START Records for the task

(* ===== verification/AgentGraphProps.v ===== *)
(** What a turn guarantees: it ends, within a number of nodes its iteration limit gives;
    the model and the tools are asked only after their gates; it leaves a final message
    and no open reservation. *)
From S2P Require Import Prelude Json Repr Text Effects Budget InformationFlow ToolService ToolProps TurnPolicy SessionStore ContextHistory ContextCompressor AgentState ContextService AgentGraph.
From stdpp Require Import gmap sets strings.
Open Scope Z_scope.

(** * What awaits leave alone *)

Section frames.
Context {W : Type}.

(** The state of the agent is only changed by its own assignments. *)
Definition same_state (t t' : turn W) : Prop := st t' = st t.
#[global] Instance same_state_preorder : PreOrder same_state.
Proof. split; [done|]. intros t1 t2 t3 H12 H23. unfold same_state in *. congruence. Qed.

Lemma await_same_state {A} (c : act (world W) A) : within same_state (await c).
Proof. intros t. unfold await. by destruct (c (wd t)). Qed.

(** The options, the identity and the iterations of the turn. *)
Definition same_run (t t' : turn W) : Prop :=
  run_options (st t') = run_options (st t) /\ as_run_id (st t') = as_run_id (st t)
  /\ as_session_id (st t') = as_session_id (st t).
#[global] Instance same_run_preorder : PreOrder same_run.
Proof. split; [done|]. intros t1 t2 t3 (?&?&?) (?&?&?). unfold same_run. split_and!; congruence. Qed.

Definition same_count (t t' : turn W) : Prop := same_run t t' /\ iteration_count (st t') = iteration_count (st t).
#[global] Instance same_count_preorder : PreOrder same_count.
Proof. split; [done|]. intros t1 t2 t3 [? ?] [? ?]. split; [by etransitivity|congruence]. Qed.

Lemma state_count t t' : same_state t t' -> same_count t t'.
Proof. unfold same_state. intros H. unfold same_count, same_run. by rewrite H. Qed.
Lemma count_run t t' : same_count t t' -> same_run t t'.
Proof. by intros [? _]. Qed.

END Records for the task
START Records for the task

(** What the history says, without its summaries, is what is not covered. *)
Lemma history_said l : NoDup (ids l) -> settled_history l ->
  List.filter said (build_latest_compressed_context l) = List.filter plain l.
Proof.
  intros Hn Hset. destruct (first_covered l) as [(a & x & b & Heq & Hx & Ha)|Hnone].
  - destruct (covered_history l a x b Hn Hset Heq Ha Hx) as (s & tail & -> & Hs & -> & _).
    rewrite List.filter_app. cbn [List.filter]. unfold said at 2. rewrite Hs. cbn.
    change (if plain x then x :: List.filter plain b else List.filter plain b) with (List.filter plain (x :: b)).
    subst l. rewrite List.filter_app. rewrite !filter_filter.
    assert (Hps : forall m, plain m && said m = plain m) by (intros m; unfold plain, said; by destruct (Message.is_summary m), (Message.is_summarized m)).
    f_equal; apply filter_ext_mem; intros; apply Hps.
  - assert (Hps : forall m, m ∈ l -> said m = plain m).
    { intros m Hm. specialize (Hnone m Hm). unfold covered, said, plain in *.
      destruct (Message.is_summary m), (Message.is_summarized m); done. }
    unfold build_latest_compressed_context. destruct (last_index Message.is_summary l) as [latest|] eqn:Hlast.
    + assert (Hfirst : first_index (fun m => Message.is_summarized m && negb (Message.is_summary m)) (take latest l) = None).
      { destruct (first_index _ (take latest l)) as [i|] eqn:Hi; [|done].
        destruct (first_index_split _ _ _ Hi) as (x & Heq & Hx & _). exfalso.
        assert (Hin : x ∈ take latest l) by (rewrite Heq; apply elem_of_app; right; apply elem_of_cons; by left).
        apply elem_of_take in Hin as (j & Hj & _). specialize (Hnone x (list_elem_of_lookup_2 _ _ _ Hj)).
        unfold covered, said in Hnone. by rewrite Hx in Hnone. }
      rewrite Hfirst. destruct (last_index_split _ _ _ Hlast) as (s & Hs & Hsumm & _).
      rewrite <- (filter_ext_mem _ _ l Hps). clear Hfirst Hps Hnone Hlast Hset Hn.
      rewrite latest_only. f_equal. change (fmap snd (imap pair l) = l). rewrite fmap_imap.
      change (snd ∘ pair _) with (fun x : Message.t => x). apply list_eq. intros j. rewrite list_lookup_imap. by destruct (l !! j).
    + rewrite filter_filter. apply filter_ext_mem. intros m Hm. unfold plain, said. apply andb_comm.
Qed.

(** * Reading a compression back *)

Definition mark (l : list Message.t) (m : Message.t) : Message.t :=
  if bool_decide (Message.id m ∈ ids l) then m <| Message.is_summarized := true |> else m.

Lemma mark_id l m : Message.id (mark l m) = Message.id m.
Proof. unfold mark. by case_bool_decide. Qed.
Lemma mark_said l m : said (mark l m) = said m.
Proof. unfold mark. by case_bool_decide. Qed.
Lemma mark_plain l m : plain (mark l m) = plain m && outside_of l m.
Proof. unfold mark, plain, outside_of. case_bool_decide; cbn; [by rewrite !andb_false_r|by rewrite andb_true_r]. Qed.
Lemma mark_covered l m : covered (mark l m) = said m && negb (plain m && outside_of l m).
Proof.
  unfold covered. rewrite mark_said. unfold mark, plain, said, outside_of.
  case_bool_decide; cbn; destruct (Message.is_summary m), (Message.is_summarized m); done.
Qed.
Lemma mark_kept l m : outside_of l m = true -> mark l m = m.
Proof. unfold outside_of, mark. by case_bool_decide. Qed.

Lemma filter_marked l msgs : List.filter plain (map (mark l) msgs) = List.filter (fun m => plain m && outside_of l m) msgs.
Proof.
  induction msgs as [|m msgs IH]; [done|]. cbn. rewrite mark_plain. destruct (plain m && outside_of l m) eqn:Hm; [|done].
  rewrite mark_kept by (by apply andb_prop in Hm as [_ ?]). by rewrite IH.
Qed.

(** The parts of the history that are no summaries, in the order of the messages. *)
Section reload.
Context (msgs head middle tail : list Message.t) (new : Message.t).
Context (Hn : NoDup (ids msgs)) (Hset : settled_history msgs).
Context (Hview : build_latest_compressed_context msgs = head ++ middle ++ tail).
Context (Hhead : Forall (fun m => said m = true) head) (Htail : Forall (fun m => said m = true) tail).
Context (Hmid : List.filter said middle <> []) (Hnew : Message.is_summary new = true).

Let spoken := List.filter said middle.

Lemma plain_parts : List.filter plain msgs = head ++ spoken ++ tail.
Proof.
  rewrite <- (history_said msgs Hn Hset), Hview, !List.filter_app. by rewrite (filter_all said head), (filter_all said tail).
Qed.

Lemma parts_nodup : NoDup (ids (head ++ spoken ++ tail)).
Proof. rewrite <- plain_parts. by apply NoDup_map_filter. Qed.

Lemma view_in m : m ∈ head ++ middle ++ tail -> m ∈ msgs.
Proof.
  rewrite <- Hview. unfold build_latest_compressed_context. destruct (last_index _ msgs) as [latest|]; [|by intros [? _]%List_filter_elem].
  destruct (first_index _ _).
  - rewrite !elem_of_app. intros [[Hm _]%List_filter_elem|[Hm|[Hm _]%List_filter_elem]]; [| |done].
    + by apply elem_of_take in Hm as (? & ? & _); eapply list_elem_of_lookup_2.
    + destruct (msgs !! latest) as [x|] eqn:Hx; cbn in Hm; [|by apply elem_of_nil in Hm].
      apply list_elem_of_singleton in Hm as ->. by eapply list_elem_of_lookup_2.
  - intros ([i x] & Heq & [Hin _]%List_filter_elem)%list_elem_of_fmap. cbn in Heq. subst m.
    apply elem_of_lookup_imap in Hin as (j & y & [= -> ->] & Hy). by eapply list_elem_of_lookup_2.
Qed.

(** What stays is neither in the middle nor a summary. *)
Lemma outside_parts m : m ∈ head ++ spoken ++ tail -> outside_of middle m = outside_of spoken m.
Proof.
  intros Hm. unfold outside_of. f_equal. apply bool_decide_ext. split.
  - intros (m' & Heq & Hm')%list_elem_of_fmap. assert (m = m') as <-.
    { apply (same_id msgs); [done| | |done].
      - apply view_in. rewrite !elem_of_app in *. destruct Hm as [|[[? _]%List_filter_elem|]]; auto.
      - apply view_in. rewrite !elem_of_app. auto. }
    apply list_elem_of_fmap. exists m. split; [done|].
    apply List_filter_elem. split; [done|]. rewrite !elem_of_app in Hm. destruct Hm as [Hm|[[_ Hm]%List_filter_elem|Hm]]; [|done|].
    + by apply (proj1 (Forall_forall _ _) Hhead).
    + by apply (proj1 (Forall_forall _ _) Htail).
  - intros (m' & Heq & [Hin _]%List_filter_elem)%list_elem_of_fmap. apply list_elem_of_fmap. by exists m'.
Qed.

END Records for the task

- [Work order] Of the entries above, repeat exactly the lines between the line with "said. apply andb_comm." and the line with "Lemma mark_said l", inclusive, and no others.

- [Result of this exercise]
    + rewrite filter_filter. apply filter_ext_mem. intros m Hm. unfold plain, said. apply andb_comm.
Qed.

(** * Reading a compression back *)

Definition mark (l : list Message.t) (m : Message.t) : Message.t :=
  if bool_decide (Message.id m ∈ ids l) then m <| Message.is_summarized := true |> else m.

Lemma mark_id l m : Message.id (mark l m) = Message.id m.
Proof. unfold mark. by case_bool_decide. Qed.
Lemma mark_said l m : said (mark l m) = said m.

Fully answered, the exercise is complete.